- _ACTIVITY_: Only one stretch of the data below is wanted: the lines from the one with "- exists []. reflexivity." through the one with "isSpace x = true -> x = 32%N)", repeated exactly.

>>>>>

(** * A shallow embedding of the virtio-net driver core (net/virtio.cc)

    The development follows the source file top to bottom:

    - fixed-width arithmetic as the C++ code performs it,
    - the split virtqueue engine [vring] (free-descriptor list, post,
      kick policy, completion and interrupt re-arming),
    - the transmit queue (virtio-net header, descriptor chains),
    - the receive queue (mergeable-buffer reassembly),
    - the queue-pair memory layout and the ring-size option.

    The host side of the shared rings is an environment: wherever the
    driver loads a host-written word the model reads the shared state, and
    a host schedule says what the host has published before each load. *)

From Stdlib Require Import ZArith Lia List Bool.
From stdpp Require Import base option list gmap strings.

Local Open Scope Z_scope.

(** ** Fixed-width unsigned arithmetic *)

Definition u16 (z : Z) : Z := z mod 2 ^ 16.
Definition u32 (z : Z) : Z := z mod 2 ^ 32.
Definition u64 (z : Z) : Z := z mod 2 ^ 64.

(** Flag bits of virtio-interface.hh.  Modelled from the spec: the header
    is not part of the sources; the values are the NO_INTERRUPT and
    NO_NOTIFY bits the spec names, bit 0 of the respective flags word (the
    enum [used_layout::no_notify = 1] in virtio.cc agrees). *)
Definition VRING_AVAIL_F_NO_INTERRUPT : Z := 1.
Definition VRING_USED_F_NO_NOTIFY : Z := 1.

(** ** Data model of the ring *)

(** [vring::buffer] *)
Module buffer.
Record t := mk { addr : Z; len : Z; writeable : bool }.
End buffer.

<<<<<
>>>>>

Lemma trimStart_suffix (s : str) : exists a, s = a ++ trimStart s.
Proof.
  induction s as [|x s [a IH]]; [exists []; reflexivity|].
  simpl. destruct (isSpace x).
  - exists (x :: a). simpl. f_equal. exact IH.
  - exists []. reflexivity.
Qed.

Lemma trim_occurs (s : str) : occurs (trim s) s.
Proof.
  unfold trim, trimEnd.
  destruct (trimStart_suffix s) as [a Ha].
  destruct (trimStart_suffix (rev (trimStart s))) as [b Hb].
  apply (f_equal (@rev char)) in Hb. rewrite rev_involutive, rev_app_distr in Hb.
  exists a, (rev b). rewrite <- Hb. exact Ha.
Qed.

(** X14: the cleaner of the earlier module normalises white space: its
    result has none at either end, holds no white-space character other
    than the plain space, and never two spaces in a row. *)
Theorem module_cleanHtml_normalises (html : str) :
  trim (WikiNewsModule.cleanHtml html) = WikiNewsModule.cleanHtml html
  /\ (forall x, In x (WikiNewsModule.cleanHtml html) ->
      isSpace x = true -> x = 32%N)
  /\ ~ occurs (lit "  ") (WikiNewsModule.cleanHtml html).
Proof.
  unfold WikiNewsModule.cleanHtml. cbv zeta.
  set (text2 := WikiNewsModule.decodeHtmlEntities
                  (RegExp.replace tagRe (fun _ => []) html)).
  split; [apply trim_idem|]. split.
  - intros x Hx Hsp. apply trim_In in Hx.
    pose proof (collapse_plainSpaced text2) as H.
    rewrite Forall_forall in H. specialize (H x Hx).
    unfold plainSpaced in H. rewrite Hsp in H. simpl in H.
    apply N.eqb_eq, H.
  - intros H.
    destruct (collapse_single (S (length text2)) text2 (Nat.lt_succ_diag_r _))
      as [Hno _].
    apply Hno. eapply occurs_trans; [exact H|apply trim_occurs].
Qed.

<<<<<

- _SOLUTION TO THIS TASK_:
  - exists []. reflexivity.
Qed.

Lemma trim_occurs (s : str) : occurs (trim s) s.
Proof.
  unfold trim, trimEnd.
  destruct (trimStart_suffix s) as [a Ha].
  destruct (trimStart_suffix (rev (trimStart s))) as [b Hb].
  apply (f_equal (@rev char)) in Hb. rewrite rev_involutive, rev_app_distr in Hb.
  exists a, (rev b). rewrite <- Hb. exact Ha.
Qed.

(** X14: the cleaner of the earlier module normalises white space: its
    result has none at either end, holds no white-space character other
    than the plain space, and never two spaces in a row. *)
Theorem module_cleanHtml_normalises (html : str) :
  trim (WikiNewsModule.cleanHtml html) = WikiNewsModule.cleanHtml html
  /\ (forall x, In x (WikiNewsModule.cleanHtml html) ->
      isSpace x = true -> x = 32%N)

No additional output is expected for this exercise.